Work instructions => Work out how many lines of the entries have the word "result" in them. Respond with that number only.

Supplied records =>
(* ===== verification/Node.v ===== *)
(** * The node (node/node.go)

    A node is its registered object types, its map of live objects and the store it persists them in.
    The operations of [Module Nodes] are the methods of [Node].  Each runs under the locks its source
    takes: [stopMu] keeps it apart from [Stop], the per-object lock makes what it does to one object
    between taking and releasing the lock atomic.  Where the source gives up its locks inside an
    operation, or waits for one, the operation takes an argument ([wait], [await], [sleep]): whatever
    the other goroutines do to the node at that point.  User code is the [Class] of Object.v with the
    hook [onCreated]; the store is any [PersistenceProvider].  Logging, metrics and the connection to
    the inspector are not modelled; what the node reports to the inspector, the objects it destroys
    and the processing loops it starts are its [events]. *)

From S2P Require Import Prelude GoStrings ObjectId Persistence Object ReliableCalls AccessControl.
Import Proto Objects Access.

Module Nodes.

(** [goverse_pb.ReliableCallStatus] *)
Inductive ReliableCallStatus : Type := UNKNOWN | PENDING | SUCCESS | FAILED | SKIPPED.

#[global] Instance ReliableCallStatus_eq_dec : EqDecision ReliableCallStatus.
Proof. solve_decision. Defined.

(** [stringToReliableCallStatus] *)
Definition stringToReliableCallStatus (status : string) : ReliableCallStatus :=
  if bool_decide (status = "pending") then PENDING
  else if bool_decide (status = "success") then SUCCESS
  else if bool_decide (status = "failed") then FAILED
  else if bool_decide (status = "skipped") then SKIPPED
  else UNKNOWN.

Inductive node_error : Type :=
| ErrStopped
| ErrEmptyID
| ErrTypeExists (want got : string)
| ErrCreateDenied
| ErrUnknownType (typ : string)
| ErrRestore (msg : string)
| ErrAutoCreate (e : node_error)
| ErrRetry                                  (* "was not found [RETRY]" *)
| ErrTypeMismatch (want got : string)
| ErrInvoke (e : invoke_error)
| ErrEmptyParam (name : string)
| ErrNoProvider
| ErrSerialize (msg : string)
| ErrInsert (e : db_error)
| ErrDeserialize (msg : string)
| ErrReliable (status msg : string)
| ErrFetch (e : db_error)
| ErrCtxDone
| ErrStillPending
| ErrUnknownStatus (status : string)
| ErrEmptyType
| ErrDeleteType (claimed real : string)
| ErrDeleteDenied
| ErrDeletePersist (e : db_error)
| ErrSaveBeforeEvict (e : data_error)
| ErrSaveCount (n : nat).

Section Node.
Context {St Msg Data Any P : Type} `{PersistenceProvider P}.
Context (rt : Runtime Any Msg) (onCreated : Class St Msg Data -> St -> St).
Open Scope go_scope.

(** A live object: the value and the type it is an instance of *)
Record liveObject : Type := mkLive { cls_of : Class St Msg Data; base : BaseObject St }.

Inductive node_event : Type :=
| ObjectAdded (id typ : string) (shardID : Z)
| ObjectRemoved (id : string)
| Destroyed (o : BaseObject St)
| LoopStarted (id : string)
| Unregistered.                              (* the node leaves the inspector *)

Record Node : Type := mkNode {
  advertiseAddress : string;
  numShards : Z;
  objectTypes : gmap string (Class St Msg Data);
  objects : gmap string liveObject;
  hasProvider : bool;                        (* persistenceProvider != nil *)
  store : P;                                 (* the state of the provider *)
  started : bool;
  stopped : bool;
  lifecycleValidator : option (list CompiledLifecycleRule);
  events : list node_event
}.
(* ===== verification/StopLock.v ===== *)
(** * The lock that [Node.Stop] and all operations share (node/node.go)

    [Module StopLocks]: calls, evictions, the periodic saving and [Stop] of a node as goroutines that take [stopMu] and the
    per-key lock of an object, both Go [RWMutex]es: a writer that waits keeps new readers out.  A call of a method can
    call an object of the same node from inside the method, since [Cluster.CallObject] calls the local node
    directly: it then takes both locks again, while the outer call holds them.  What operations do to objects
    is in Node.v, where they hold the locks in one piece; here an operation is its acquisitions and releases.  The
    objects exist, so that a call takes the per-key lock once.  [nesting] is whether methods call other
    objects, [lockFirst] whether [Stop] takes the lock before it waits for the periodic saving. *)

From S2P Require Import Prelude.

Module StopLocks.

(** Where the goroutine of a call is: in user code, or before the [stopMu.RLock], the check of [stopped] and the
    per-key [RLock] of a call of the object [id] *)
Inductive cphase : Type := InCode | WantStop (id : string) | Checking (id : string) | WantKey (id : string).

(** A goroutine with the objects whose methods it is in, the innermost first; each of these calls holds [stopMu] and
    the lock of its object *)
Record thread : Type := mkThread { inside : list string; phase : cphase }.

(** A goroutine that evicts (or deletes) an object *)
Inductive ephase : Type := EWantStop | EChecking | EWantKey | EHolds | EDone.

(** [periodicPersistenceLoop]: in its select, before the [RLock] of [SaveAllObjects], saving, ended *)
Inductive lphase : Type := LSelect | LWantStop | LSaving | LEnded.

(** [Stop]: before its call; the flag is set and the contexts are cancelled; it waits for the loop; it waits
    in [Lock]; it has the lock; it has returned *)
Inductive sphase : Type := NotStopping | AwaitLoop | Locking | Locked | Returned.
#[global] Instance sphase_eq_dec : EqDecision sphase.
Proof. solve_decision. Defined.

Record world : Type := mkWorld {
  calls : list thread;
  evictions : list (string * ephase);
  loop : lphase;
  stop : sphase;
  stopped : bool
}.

...

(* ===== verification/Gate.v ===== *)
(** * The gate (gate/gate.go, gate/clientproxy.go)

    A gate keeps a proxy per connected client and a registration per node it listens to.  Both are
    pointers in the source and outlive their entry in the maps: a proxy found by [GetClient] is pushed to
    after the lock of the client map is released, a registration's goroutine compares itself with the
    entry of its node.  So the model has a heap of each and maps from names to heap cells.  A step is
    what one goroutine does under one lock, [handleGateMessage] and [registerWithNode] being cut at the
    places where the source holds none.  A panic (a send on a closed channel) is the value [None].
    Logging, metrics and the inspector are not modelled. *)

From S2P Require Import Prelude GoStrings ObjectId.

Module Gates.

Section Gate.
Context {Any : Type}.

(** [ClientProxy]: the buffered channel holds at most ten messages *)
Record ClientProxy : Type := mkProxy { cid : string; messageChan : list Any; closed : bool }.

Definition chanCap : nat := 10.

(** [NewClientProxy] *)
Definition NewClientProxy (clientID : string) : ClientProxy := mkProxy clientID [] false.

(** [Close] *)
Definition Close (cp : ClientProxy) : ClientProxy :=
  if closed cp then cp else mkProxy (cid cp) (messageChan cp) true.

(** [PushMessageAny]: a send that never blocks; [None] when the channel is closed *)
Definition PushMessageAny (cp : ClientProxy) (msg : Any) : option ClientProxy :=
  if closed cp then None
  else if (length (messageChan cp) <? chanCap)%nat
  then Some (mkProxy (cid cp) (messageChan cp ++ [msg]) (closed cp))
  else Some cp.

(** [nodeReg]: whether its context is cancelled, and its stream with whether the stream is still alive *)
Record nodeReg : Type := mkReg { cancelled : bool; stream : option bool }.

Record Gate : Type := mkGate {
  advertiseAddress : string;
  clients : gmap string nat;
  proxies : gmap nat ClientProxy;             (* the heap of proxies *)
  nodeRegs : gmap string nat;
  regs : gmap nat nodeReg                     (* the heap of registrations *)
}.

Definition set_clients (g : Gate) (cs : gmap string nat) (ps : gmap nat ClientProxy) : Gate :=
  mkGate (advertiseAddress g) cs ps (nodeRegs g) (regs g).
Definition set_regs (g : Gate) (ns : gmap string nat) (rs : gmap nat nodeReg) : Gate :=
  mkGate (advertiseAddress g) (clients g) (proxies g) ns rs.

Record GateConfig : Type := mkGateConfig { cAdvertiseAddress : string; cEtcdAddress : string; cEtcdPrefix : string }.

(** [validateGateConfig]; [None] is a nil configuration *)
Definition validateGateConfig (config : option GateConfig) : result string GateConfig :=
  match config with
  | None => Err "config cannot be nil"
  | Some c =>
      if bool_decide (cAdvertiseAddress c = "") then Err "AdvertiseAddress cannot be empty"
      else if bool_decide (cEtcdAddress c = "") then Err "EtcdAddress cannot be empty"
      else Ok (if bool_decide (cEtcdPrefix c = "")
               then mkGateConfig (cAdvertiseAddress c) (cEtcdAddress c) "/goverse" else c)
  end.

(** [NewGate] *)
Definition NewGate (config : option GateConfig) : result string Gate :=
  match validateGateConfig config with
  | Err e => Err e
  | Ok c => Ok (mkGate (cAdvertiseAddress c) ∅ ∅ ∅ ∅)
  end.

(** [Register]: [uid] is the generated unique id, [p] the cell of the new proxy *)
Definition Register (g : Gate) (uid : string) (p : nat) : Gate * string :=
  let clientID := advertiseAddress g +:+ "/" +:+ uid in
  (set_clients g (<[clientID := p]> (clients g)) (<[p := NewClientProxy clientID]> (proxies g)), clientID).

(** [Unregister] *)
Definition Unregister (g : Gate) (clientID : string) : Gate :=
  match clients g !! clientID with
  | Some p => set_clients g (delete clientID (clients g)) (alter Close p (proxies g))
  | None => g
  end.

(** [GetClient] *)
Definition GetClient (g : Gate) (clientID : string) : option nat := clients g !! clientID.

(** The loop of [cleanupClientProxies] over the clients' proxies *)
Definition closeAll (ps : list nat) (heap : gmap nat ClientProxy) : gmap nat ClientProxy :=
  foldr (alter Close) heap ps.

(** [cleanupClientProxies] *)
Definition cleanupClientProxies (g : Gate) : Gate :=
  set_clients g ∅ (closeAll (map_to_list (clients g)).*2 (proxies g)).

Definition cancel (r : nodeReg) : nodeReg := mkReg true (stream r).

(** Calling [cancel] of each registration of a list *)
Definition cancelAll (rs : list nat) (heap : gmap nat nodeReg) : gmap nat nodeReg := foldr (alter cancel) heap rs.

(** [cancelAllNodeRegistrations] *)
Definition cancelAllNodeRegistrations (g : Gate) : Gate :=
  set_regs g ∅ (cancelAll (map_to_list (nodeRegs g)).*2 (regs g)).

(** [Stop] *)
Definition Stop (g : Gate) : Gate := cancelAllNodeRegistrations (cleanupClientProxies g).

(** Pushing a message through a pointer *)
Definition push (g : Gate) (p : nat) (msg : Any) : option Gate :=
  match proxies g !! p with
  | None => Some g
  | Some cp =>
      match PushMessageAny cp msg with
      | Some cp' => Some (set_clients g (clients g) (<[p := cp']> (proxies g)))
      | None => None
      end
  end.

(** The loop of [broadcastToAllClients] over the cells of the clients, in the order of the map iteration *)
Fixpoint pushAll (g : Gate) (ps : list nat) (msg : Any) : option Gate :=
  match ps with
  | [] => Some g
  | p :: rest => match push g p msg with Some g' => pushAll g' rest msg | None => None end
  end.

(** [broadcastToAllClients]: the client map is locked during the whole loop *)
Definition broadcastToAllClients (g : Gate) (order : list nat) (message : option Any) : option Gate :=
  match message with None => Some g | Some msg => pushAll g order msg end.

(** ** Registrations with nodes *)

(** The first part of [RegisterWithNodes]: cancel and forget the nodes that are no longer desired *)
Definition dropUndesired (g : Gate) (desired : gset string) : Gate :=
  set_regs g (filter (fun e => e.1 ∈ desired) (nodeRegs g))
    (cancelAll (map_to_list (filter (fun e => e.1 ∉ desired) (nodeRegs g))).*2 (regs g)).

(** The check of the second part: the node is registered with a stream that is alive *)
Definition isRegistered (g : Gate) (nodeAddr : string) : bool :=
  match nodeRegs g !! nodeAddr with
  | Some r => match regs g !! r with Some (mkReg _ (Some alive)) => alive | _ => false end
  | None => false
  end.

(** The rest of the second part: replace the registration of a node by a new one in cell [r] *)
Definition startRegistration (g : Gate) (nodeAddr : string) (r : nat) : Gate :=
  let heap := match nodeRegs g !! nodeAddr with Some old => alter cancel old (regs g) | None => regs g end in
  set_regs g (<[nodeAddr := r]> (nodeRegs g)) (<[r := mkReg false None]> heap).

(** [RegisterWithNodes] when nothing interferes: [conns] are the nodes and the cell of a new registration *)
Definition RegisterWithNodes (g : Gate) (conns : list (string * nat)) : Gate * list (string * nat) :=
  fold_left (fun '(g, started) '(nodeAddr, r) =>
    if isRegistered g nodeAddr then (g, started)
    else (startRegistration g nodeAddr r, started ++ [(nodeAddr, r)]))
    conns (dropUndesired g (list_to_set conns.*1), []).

Answer to this problem => 2